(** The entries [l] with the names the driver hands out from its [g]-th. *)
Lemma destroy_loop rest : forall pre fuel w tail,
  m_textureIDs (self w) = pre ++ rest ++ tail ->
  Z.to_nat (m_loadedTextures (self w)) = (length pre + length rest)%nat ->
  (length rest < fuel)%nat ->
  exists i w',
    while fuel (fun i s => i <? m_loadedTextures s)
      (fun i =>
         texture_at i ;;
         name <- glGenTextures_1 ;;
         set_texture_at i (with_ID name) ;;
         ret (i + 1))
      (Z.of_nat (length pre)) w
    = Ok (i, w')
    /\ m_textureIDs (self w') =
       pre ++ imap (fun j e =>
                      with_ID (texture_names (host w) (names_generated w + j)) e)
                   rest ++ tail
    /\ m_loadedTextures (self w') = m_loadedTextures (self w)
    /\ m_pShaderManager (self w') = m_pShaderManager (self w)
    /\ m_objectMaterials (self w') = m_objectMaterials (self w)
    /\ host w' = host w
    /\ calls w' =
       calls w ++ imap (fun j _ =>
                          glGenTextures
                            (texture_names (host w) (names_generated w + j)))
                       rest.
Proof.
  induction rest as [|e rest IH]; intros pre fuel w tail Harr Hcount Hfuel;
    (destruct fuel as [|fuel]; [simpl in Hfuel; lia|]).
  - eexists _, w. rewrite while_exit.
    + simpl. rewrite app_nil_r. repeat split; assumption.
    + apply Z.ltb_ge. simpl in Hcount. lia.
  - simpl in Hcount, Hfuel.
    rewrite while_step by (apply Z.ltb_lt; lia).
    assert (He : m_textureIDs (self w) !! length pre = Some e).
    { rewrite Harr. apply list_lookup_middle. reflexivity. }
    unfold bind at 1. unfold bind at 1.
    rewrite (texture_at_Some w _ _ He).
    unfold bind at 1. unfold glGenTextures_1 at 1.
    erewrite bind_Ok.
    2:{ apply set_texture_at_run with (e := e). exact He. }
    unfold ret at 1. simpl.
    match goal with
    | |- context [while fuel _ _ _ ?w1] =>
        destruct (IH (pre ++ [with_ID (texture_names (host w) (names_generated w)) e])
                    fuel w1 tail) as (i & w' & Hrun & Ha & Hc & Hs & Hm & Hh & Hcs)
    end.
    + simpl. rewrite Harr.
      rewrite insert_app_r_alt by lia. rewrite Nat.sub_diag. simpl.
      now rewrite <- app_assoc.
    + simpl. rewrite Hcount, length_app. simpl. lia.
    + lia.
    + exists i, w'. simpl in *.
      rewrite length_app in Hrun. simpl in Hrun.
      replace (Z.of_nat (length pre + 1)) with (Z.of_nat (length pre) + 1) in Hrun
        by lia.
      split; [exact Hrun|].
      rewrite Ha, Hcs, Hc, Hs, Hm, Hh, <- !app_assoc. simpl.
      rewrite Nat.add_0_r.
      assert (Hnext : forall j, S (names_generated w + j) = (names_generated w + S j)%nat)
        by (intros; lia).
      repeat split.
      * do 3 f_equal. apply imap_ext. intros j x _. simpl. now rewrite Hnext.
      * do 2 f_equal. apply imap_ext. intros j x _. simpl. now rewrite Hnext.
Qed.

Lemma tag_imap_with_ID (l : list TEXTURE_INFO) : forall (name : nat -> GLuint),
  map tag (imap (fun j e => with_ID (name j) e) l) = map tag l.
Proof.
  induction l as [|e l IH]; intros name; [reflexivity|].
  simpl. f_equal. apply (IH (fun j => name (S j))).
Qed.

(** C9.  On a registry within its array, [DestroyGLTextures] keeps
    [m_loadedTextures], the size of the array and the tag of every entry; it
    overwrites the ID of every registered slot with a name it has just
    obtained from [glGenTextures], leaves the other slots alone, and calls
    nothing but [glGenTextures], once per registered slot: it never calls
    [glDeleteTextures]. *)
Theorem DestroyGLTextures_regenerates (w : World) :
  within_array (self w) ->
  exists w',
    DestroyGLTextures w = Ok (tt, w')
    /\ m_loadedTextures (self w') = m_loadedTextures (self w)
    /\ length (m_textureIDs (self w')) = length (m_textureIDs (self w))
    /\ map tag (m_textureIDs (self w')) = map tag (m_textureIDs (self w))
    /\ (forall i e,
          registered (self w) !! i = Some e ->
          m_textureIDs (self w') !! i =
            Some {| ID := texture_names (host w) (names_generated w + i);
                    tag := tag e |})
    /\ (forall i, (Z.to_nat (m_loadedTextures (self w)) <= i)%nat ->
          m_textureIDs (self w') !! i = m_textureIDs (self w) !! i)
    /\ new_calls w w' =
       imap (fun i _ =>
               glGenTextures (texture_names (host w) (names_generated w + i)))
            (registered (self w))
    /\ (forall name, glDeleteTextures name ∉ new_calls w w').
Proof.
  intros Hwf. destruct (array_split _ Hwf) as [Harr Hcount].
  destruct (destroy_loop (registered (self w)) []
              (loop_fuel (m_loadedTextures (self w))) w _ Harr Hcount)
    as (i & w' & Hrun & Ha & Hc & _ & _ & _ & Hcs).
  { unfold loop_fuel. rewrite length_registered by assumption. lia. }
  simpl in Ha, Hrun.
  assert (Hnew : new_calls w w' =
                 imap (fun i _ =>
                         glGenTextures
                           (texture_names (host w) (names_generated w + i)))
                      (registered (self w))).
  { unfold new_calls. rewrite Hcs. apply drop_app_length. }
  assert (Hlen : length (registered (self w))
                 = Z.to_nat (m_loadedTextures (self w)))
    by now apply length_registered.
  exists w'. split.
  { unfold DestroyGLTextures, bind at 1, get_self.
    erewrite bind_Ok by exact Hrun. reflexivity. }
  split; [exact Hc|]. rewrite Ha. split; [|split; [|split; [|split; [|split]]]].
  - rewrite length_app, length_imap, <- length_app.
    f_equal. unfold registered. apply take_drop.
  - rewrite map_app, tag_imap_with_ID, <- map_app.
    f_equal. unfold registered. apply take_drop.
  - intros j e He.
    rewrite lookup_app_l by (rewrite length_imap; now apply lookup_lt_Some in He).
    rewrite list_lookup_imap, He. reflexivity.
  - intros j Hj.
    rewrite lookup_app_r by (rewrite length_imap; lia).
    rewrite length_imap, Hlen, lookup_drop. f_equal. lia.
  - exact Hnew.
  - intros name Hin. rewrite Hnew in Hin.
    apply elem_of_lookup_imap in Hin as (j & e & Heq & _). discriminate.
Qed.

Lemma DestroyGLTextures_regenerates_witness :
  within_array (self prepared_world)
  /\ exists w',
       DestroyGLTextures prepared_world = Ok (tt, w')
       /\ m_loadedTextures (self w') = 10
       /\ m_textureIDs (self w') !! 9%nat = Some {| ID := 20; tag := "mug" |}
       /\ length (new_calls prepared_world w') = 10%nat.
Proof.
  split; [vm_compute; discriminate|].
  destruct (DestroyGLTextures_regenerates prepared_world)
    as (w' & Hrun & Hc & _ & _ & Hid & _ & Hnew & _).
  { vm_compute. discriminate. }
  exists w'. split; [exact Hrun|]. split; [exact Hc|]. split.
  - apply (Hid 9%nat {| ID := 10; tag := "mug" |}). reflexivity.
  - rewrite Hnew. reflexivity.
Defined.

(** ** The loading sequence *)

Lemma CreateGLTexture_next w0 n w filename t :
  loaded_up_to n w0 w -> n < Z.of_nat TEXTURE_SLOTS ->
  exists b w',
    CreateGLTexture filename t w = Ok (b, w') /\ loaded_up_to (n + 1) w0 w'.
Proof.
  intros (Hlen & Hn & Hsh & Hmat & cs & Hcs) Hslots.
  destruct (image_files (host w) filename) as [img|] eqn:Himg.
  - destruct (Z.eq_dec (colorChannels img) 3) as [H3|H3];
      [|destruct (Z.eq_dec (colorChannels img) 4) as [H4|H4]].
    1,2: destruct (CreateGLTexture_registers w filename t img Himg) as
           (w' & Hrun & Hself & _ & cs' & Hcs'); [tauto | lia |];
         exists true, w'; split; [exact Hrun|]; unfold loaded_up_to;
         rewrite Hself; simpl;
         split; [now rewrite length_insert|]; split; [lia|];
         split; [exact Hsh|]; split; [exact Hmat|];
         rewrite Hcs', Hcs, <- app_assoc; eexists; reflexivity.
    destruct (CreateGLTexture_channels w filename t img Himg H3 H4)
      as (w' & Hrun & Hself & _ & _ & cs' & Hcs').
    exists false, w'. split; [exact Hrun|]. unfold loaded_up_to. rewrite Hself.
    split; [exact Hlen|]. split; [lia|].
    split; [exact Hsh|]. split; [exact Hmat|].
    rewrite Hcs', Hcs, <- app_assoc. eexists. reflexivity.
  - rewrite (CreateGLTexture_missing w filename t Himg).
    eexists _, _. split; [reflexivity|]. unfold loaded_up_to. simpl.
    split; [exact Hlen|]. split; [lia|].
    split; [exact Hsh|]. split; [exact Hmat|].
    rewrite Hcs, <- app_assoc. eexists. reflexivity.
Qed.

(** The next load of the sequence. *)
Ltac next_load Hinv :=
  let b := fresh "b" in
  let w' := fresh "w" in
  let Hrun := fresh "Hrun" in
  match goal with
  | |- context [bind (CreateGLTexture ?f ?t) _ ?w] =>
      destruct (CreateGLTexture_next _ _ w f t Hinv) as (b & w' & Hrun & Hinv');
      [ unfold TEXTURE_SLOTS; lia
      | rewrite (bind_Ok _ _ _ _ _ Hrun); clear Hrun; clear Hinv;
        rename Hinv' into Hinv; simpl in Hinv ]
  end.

---

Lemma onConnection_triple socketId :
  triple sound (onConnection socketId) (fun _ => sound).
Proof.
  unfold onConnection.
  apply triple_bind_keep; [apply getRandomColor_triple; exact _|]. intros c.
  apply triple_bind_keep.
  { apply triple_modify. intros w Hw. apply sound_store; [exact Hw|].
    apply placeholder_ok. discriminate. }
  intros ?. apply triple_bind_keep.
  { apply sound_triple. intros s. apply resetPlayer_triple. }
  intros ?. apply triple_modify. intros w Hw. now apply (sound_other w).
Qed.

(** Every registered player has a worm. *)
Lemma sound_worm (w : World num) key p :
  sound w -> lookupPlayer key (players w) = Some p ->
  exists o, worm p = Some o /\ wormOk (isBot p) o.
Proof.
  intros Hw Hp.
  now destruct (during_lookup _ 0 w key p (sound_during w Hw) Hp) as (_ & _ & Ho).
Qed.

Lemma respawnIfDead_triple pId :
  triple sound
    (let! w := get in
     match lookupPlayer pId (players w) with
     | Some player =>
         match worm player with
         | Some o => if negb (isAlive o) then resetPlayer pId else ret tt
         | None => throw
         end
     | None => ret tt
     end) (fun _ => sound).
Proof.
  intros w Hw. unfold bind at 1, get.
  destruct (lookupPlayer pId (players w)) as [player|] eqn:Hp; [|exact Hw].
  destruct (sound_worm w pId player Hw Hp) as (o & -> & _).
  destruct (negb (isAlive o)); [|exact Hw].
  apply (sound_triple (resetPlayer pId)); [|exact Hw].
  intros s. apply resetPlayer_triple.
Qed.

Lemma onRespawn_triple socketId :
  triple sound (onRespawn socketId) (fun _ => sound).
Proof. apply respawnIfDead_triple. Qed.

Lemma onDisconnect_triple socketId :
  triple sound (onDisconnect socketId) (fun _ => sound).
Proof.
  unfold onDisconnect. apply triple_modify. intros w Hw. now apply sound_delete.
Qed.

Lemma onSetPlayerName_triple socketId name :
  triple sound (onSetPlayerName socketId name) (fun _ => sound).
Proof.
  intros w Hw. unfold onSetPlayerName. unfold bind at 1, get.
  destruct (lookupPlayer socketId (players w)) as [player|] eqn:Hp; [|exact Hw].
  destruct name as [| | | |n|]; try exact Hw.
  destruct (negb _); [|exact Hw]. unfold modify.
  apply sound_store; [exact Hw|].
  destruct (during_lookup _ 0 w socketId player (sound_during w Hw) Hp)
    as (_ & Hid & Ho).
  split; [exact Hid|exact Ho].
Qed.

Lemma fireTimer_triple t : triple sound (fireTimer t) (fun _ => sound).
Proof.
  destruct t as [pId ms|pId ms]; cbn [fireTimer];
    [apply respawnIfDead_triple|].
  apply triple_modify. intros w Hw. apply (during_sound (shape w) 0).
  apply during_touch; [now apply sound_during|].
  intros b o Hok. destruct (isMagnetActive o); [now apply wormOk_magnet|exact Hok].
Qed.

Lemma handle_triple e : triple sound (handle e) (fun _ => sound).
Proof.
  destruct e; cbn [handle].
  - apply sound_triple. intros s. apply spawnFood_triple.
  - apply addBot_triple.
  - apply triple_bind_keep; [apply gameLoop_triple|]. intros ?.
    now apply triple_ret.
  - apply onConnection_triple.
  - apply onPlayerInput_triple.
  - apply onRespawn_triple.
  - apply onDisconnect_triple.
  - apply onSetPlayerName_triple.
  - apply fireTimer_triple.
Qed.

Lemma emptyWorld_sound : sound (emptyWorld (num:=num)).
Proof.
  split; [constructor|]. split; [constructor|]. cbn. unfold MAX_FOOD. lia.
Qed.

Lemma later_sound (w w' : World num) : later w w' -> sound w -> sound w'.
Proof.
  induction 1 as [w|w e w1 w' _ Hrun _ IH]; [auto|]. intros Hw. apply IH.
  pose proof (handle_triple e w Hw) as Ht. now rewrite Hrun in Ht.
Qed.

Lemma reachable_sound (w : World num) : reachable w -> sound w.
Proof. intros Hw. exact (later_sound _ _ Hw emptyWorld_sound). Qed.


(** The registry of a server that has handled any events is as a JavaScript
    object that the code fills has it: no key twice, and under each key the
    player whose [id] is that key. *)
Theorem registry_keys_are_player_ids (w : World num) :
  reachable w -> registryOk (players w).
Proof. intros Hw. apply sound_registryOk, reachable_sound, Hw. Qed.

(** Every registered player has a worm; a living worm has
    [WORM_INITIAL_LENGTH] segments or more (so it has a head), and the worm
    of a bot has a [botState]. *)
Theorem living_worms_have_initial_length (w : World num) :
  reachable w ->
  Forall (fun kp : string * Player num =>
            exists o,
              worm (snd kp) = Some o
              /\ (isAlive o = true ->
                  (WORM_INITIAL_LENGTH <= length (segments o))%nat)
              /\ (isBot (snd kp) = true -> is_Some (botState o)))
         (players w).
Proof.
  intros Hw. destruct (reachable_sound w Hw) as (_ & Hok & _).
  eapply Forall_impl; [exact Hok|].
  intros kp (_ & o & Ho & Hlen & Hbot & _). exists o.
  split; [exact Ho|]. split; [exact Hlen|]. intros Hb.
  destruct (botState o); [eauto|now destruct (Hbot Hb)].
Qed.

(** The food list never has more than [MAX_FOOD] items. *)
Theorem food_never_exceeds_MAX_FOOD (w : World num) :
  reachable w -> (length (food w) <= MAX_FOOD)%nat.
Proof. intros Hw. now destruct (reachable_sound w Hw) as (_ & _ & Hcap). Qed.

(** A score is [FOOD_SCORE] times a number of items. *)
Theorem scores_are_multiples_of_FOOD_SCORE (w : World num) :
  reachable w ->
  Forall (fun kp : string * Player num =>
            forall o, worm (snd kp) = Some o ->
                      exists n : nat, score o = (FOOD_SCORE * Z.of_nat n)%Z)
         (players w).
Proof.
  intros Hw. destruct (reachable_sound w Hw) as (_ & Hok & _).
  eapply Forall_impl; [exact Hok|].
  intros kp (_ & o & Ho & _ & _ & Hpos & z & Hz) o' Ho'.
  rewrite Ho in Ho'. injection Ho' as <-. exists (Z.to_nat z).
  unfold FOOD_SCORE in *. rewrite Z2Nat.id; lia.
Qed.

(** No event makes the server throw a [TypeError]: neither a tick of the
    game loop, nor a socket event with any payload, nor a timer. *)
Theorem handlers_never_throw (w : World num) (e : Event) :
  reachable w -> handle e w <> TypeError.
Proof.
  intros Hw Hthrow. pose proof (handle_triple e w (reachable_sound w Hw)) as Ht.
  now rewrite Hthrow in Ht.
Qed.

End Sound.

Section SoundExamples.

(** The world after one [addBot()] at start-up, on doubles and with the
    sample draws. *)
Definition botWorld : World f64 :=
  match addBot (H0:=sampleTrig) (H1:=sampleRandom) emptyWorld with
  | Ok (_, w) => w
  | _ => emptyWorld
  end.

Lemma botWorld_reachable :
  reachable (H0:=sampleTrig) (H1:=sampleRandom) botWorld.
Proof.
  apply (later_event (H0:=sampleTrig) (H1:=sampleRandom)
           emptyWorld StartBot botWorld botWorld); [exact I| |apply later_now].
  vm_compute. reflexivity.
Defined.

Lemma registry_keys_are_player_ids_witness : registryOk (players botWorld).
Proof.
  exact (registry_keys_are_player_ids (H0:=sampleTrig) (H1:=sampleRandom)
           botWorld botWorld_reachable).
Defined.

---

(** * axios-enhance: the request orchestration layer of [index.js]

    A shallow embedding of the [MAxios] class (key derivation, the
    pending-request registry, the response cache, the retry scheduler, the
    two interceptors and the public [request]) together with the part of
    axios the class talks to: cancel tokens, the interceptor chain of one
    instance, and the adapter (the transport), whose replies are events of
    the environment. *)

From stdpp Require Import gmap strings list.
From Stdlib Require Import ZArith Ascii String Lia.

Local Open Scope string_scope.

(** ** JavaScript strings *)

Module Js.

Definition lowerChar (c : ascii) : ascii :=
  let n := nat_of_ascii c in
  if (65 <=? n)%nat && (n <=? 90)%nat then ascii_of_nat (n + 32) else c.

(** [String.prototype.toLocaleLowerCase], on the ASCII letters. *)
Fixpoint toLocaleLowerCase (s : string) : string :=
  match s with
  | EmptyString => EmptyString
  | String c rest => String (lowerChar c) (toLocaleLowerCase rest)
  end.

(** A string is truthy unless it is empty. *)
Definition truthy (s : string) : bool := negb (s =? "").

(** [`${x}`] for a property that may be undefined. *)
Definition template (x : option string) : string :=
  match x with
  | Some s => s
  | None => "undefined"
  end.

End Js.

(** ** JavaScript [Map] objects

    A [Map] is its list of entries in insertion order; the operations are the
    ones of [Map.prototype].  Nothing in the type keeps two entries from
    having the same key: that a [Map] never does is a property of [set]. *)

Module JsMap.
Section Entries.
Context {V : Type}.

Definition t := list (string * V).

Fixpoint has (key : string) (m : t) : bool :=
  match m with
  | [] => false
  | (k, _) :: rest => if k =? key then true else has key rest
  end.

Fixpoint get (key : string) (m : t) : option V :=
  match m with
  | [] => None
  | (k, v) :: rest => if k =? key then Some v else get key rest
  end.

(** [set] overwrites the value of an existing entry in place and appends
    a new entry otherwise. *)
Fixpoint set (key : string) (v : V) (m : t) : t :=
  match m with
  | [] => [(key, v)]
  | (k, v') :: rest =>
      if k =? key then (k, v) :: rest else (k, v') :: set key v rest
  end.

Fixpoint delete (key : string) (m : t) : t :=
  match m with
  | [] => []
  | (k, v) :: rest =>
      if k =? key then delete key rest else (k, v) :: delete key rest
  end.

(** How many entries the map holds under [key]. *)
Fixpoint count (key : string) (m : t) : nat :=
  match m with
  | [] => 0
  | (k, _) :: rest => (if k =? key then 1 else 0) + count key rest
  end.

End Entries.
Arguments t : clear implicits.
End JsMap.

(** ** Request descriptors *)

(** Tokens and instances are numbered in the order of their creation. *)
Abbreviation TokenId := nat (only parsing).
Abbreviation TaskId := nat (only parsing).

---

## Assignment:
Filter the data above down to lines with the word "Hself", and copy them.

## Answer box:
           (w' & Hrun & Hself & _ & cs' & Hcs'); [tauto | lia |];
         rewrite Hself; simpl;
      as (w' & Hrun & Hself & _ & _ & cs' & Hcs').
    exists false, w'. split; [exact Hrun|]. unfold loaded_up_to. rewrite Hself.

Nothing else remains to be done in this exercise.